U-vara et olamo bi-shloshah sefarim: be-sefer, u-sefar, ve-sippur.

Unvocalized Hebrew:

וברא את עולמו בשלשה ספרים בספר וספר וספור

Very literal translation:

And He created His world with three sefarim: with sefer, with sefar, and with sippur.

Smoother literal translation:

And He created His world with three books: with writing, with number, and with telling.

Word-by-word gloss:

Hebrew
Roman
Literal gloss
Notes
וּבָרָא
u-vara
and He created
From ברא, “to create.” The opening וּ means “and.”
אֶת
et
[direct object marker]
No direct English equivalent. Marks the thing being created.
עוֹלָמוֹ
olamo
His world / His universe
עולם = world, age, cosmos; -וֹ = his.
בִּשְׁלֹשָׁה
bi-shloshah
with / by / in three
בְּ = in, with, by; שלשה = three.
סְפָרִים
sefarim
books / records / enumerations
Plural of sefer. Here it introduces the triple wordplay.
בְּסֵפֶר
be-sefer
with book / with writing / with text
sefer usually means book, scroll, written text.
וּסְפָר
u-sefar
and number / and counting
Related to counting, numbering, reckoning.
וְסִפּוּר
ve-sippur
and telling / narration / speech / story
From the same S-F-R root; means telling, recounting, narration.

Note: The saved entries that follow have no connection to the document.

(** [decode_u32] and [decode_u64_fields::<n>]. *)
Definition decode_u32 (map : string) (bytes : list Z) : res AggregateError Z :=
  if len bytes =? 4 then Ok (from_le_bytes bytes)
  else Err (AggregateError.MalformedMapValue map 4 (len bytes)).
Definition decode_u64_fields (n : nat) (map : string) (bytes : list Z) :
    res AggregateError (list Z) :=
  let expected := Z.of_nat n * 8 in
  if negb (len bytes =? expected) then
    Err (AggregateError.MalformedMapValue map expected (len bytes))
  else
    or_panic (mapM (λ index, let start := Z.of_nat index * 8 in
                field bytes start (start + 8)) (seq 0 n)).

Record RawSyscallGroup := BuildRawSyscallGroup {
  raw_syscall_number : Z;
  raw_count : Z;
  raw_errors : Z;
  raw_total_duration_ns : Z;
  raw_min_duration_ns : Z;
  raw_max_duration_ns : Z }.

(** One iteration of the loop of [sum_group]: the counters of one CPU. *)
Definition add_cpu (group : RawSyscallGroup) (fields : list Z) : option RawSyscallGroup :=
  count ← fields !! 0%nat;
  errors ← fields !! 1%nat;
  total ← fields !! 2%nat;
  min ← fields !! 3%nat;
  max ← fields !! 4%nat;
  if count =? 0 then Some group
  else Some (BuildRawSyscallGroup (raw_syscall_number group)
               (saturating_add_u64 (raw_count group) count)
               (saturating_add_u64 (raw_errors group) errors)
               (saturating_add_u64 (raw_total_duration_ns group) total)
               (Z.min (raw_min_duration_ns group) min)
               (Z.max (raw_max_duration_ns group) max)).
Fixpoint add_cpus (group : RawSyscallGroup) (values : list (list Z)) :
    res AggregateError RawSyscallGroup :=
  match values with
  | [] => Ok group
  | value :: values =>
      fields ← decode_u64_fields 5 "syscall_aggregate_groups" value;
      group ← or_panic (add_cpu group fields);
      add_cpus group values
  end.
Definition sum_group (syscall_number : Z) (values : list (list Z)) :
    res AggregateError RawSyscallGroup :=
  group ← add_cpus (BuildRawSyscallGroup syscall_number 0 0 0 u64_max 0) values;
  Ok (if raw_count group =? 0
      then BuildRawSyscallGroup (raw_syscall_number group) (raw_count group) (raw_errors group)
             (raw_total_duration_ns group) 0 (raw_max_duration_ns group)
      else group).

Record SyscallCapture := BuildSyscallCapture {
  cap_groups : list RawSyscallGroup;
  cap_observed_entries : Z;
  cap_matched_exits : Z;
  cap_unmatched_exits : Z;
  cap_dropped_aggregates : Z;
  cap_inflight_at_end : Z }.

Definition raw_group_cmp (left right : RawSyscallGroup) : comparison :=
  then_with (raw_total_duration_ns right ?= raw_total_duration_ns left)
    (raw_syscall_number left ?= raw_syscall_number right).
(* ===== verification/BpfAggregate.v ===== *)
(** * The BPF programs behind aggregated system calls

    [bpf/xprobe.bpf.c], the programs of [syscall_aggregate_groups]: they pair the
    entries and exits of system calls in the kernel and add the durations up per
    system call and CPU.  The maps are the state; what the kernel answers in a run
    of a program (current task, clock, CPU, whether an element could be stored,
    which elements the LRU map dropped to make room) is its environment.  Runs of
    the programs follow one another: the cells of a group belong to one CPU each, an
    inflight element to one thread, and the summary is updated atomically.

    The abstract view is a list of completed calls, [observed]; the theorems say
    that what [xprobe/collector/src/syscall_aggregate.rs] reads from the maps is
    that list, summed up. *)
From stdpp Require Import gmap.
From S2P Require Import Prelude BTree RustString Text Bytes Ring Protocol Selector Measure.
From S2P Require Import Os Process Inspect Resolve Uprobe Usdt Syscalls Validate Linux Bpf.
From S2P Require Import SyscallAggregate.
#[local] Open Scope Z_scope.

Record xprobe_syscall_aggregate_config := Build_xprobe_syscall_aggregate_config {
  ac_pidns_dev : Z;
  ac_pidns_ino : Z;
  ac_target_pid : Z;
  ac_armed : Z }.
Record xprobe_syscall_start := Build_xprobe_syscall_start {
  ss_timestamp_ns : Z;
  ss_syscall_number : Z }.
Record xprobe_syscall_aggregate_summary := Build_xprobe_syscall_aggregate_summary {
  su_entries : Z;
  su_exits : Z;
  su_unmatched_exits : Z;
  su_dropped_aggregates : Z }.

(** The value of [syscall_aggregate_config], as the C structure lays it out. *)
Definition read_aggregate_config (bytes : list Z) : option xprobe_syscall_aggregate_config :=
  dev ← field bytes 0 8; ino ← field bytes 8 16; pid ← field bytes 16 20;
  armed ← field bytes 20 24;
  Some (Build_xprobe_syscall_aggregate_config dev ino pid armed).

(** The environment of a run: [ae_inflight_stored] is whether the update of the inflight map
    succeeds, [ae_evicted] the threads the LRU map drops meanwhile, [ae_group_stored] whether
    an element for a group can be had while the map is not full. *)
Record aggregate_env := Build_aggregate_env {
  ae_ns_current_pid_tgid : Z → Z → option (Z * Z);
  ae_ktime_ns : Z;
  ae_cpu : nat;
  ae_inflight_stored : bool;
  ae_evicted : list Z;
  ae_group_stored : bool }.

(** The maps [syscall_aggregate_inflight], [syscall_aggregate_groups] (an element has a cell
    per CPU) and [syscall_aggregate_summary]. *)
Record aggregate_maps := Build_aggregate_maps {
  am_inflight : gmap Z xprobe_syscall_start;
  am_groups : gmap Z (list Cell);
  am_summary : xprobe_syscall_aggregate_summary }.
Definition fresh_maps : aggregate_maps :=
  Build_aggregate_maps ∅ ∅ (Build_xprobe_syscall_aggregate_summary 0 0 0 0).

(** The thread of the target a program runs in, if it is armed and runs in one. *)
Definition xprobe_target_syscall_aggregate (env : aggregate_env)
    (current : xprobe_syscall_aggregate_config) : option Z :=
  if ac_armed current =? 0 then None
  else
    '(tgid, pid) ← ae_ns_current_pid_tgid env (ac_pidns_dev current) (ac_pidns_ino current);
    if ac_target_pid current =? tgid then Some pid else None.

The key is that סֵפֶר / סְפָר / סִפּוּר are all related to the same Hebrew root S-F-R:

סֵפֶר — sefer: book, writing, written text

סְפָר — sefar: number, count, reckoning

סִפּוּר — sippur: telling, narration, story, recounting

So the mystical meaning is something like: Creation happens through writing, number, and telling. Or: through text, number, and story. Or: through book, count, and speech.

And He created His world with three books: with writing, with number, and with story. - Sefer Yetzirah 1:1

That is not the most wooden literal translation, but it preserves the essence better: text, number, and story as the grammar of creation.